(** In every run of every workflow, once an invocation has produced a
    Stop event the run ends in that dispatch round: the invocations that
    follow are the other steps of that round, nothing that was enqueued
    is dispatched, and the run is completed with the payload of the
    first Stop event when no step failed before it. *)
Lemma first_stop_ends_run (w : list step) (fuel : nat) :
  forall (c : Context) (queue : list event)
         (i : nat) (inv : invocation) (v : value),
    trace (drive fuel w c queue) !! i = Some inv ->
    produced_stop inv v ->
    status (drive fuel w c queue) <> Running /\
    (forall j inv', (i < j)%nat ->
                    trace (drive fuel w c queue) !! j = Some inv' ->
                    inv_event inv' = inv_event inv) /\
    ((forall j inv', (j < i)%nat ->
                     trace (drive fuel w c queue) !! j = Some inv' ->
                     ~ terminal (inv_outcome inv')) ->
     status (drive fuel w c queue) = Completed v).
Proof.
  induction fuel as [|fuel IH]; intros c queue i inv v Hi Hp;
    destruct queue as [|ev rest]; try done.
  rewrite drive_unfold in *.
  destruct (dispatch (matching w ev) ev c) as [[c' tr] res] eqn:Hd.
  assert (Hterm : terminal (inv_outcome inv))
    by (unfold produced_stop in Hp; by rewrite Hp).
  pose proof (dispatch_events _ _ _ _ _ _ Hd) as Hev.
  rewrite Forall_lookup in Hev.
  destruct res as [evs|v'|e]; simpl in *.
  - apply lookup_app_Some in Hi as [Hi|[Hle Hi]].
    + by destruct (dispatch_terminal _ _ _ _ _ _ _ _ evs Hd Hi Hterm).
    + destruct (IH _ _ _ _ _ Hi Hp) as (Hrun & Hlater & Hfirst).
      split; [done|]. split.
      * intros j inv' Hj Hl.
        apply lookup_app_Some in Hl as [Hl|[Hle' Hl]];
          [apply lookup_lt_Some in Hl; lia|].
        apply (Hlater (j - length tr)%nat); [lia|done].
      * intros Hbefore. apply Hfirst. intros j inv' Hj Hl.
        apply (Hbefore (length tr + j)%nat); [lia|].
        rewrite lookup_app_r by lia.
        by replace (length tr + j - length tr)%nat with j by lia.
  - split; [done|]. split.
    + intros j inv' Hj Hl. by rewrite (Hev _ _ Hl), (Hev _ _ Hi).
    + intros Hbefore.
      pose proof (dispatch_first_stop _ _ _ _ _ _ _ _ _ Hd Hi Hp Hbefore).
      by simplify_eq.
  - split; [done|]. split.
    + intros j inv' Hj Hl. by rewrite (Hev _ _ Hl), (Hev _ _ Hi).
    + intros Hbefore.
      pose proof (dispatch_first_stop _ _ _ _ _ _ _ _ _ Hd Hi Hp Hbefore).
      by simplify_eq.
Qed.
(** * MAC control component and PDU-session-resource-setup routine

    A shallow embedding of [lib/mac/mac_ctrl/mac_ctrl_component.cc] (the UE
    registry of the MAC control component, its reverse RNTI index and the
    deferred UE removal) and of the PDU-session-resource-setup routine that
    the unit test [pdu_session_resource_setup_test] drives.

    Unsigned 16-bit quantities ([du_ue_index_t], [rnti_t], [du_cell_index_t])
    are natural numbers: the only arithmetic the component performs on them
    is [%] and comparison, neither of which wraps. *)

From stdpp Require Import base option list strings.

(** ** Outcomes of a call

    [srsran_assert] and [srsran_sanity_check] terminate the process when their
    condition is false; an access outside a [std::array] is undefined.  Both
    are surfaced as [Fatal], so that "the call returns" is a statement about
    [Ok]. *)

Inductive fatal : Set :=
| Invalid_RNTI                  (* srsran_assert(crnti != INVALID_RNTI, ...) *)
| Invalid_ue_index              (* srsran_assert(ue_index < MAX_NOF_UES, ...) *)
| Unexpectedly_removed          (* srsran_sanity_check(ue_db.contains(ue_index), ...) *)
| Out_of_bounds.                (* operator[] outside a std::array *)

Inductive outcome (A : Type) : Type :=
| Ok (a : A)
| Fatal (f : fatal).

Arguments Ok {A} a.
Arguments Fatal {A} f.

#[global] Instance outcome_ret : MRet outcome := fun A a => Ok a.
#[global] Instance outcome_bind : MBind outcome :=
  fun A B k m => match m with Ok a => k a | Fatal f => Fatal f end.

Definition srsran_assert (cond : bool) (f : fatal) : outcome unit :=
  if cond then Ok tt else Fatal f.

Definition is_fatal {A} (m : outcome A) : bool :=
  match m with Ok _ => false | Fatal _ => true end.

(** ** Constants of the DU

    [MAX_NOF_UES] and [INVALID_RNTI] are declared in headers that are not
    among the sources; the component only relies on them being fixed
    numbers. *)

Class du_constants : Set := {
  MAX_NOF_UES : nat;
  INVALID_RNTI : nat
}.

(** ** Messages exchanged with the MAC configuration notifier *)

Record mac_ue_create_request_message : Set := {
  create_ue_index : nat;
  create_crnti : nat;
  create_cell_index : nat
}.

━━━━━━━━━━━━━━━━━━━━━━━━━━━━━━

YOUR OBJECTIVE
Copy the lines above exactly, beginning at the line that has "(f : fatal)." and stopping after the line that has "[MAX_NOF_UES] and [INVALID_RNTI]", and omit the rest.

EXERCISE RESPONSE
| Fatal (f : fatal).

Arguments Ok {A} a.
Arguments Fatal {A} f.

#[global] Instance outcome_ret : MRet outcome := fun A a => Ok a.
#[global] Instance outcome_bind : MBind outcome :=
  fun A B k m => match m with Ok a => k a | Fatal f => Fatal f end.

Definition srsran_assert (cond : bool) (f : fatal) : outcome unit :=
  if cond then Ok tt else Fatal f.

Definition is_fatal {A} (m : outcome A) : bool :=
  match m with Ok _ => false | Fatal _ => true end.

(** ** Constants of the DU

    [MAX_NOF_UES] and [INVALID_RNTI] are declared in headers that are not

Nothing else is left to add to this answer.